Canada : l'Acadie, une Amérique française
Baie de Fundy, la mer ou presque
La mer libre, enfin ? Presque. La baie de Fundy. L’Éden perdu des Acadiens, anciennement appelée « baie Française ». Un entonnoir de près de 300 kilomètres de long, où les courants s’engouffrent avec force, donnant naissance aux plus hautes marées du monde (jusqu’à 16,50 mètres d’amplitude).
La très terrestre Moncton, ancrée sur la rivière Petitcodiac, assiste deux fois par jour au spectacle du mascaret — d’abord simple liseré à l’horizon déroulant sa vague comme un tapis roulant, grondant à l’approche du parc Bore. En une heure tout juste, le niveau de la rivière s’y élève de 7,50 mètres ! À marée basse, l’eau se retire. Seules demeurent les cicatrices luisantes des larges berges découvertes.

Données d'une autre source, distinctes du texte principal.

(* ===== verification/VolumePlacementTables.v ===== *)
(** * Tables of the volume placement engine

    What [VolumePlacement::computeDMT] adds to the version manager and to the
    configuration database, and that the committed table is the one loaded
    after a restart. *)

From S2P Require Import Prelude PlacementTable Serialize Dmt DmtManager ConfigDb ClusterMap OmExtUtil Double VolPlacementAlgo.
From S2P Require Import VolPlacementRows VolPlacementSpec VolPlacementUpdate VolPlacementCompute VolumePlacement.
Open Scope Z_scope.

Import VolumePlacement.

(** ** Adding the newest version *)
(** The oldest version is neither committed nor the target when a version
    follows all others. *)
Lemma evict_newest (d : DMT.t) (c max : Z) (dm : gmap Z (option DMT.t)) : 3 ≤ max →
  (∀ k p, dm !! k = Some p → ∃ d, p = Some d ∧ DMT.version d = k ∧ k ≠ DMT_VER_INVALID) → dm !! DMT.version d = Some (Some d) →
  (∀ k, is_Some (dm !! k) → k ≤ DMT.version d) → c = DMT_VER_INVALID ∨ DMT.version d = c + 1 →
  ∃ m', DMTManager.evict (DMTManager.Make max c (DMT.version d) dm) = Ret m' ∧ DMTManager.max_dmts m' = max ∧
    DMTManager.committed_version m' = c ∧ DMTManager.target_version m' = DMT.version d ∧
    DMTManager.dmt_map m' ⊆ dm ∧ DMTManager.dmt_map m' !! DMT.version d = Some (Some d) ∧
    (c ≠ DMT_VER_INVALID → DMTManager.dmt_map m' !! c = dm !! c).
Proof.
  intros Hmax He Hd Hle Hc. unfold DMTManager.evict. simpl. case_decide as Hsz; [|by eexists; split_and!].
  destruct (map_keys dm) as [|first ks] eqn:Ek.
  { exfalso. assert (DMT.version d ∈ map_keys dm) as Hin by (apply elem_of_map_keys; by eexists). rewrite Ek in Hin. by apply elem_of_nil in Hin. }
  destruct (DMTManager.map_keys_least dm first ks Ek) as [[p Hp] Hleast]. destruct (He _ _ Hp) as (d1 & -> & Hv1 & Hn1). rewrite Hp. simpl.
  assert (2 ≤ DMT.version d - first) as Hfar.
  { destruct (decide (DMT.version d - first < 2)) as [Hlt|]; [|lia]. exfalso.
    assert (dom dm ⊆ {[DMT.version d; first]}) as Hsub.
    { intros k Hk%elem_of_dom. pose proof (Hle k Hk). pose proof (Hleast k Hk). pose proof (Hle first ltac:(by eexists)). apply elem_of_union. rewrite !elem_of_singleton. lia. }
    apply subseteq_size in Hsub. rewrite size_dom in Hsub. assert (size ({[DMT.version d; first]} : gset Z) ≤ 2)%nat; [|lia].
    rewrite size_union_alt, size_singleton. assert (size ({[first]} ∖ {[DMT.version d]} : gset Z) ≤ size ({[first]} : gset Z))%nat as Hs by (apply subseteq_size, subseteq_difference_l; done).
    rewrite size_singleton in Hs. lia. }
  unfold DMT.getVersion. rewrite Hv1. rewrite !fds_verify_true, !bind_Ret by (destruct Hc; lia). eexists. split; [done|]. simpl. split_and!; [done..| | |].
  - apply delete_subseteq.
  - by rewrite lookup_delete_ne by lia.
  - intros Hci. rewrite lookup_delete_ne; [done|]. destruct Hc; lia.
Qed.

À Hopewell Rocks (photo), on marche sur le « fond de la mer » — comme on dit ici —, au milieu des « pots de fleurs ». Au jusant, ces incroyables champignons rocheux aux bases érodées, saupoudrés de végétation, se muent en improbables îlots. On pagaye au milieu, en kayak, jusqu’au prochain échouage. Chaque année, la force colossale des marées dévore 60 centimètres de falaises. Et, chaque jour, la baie voit circuler autant d’eau que le rejet cumulé de toutes les rivières et tous les fleuves du monde (10 000 milliards de litres) !
Au large, la baie grouille de vie. La prolifération du phytoplancton et du krill attire poissons, oiseaux migrateurs par millions et cétacés. À bord du ferry cinglant vers l’île de Grand Manan, la traversée devient croisière. Un, deux, puis bientôt dix marsouins fendent les eaux de leur aileron dorsal. Un rorqual, puis deux, montrent leur dos. Puis c’est une baleine à bosse, semble-t-il, au ventre plus clair, qui roule sur le flanc et dresse sa queue.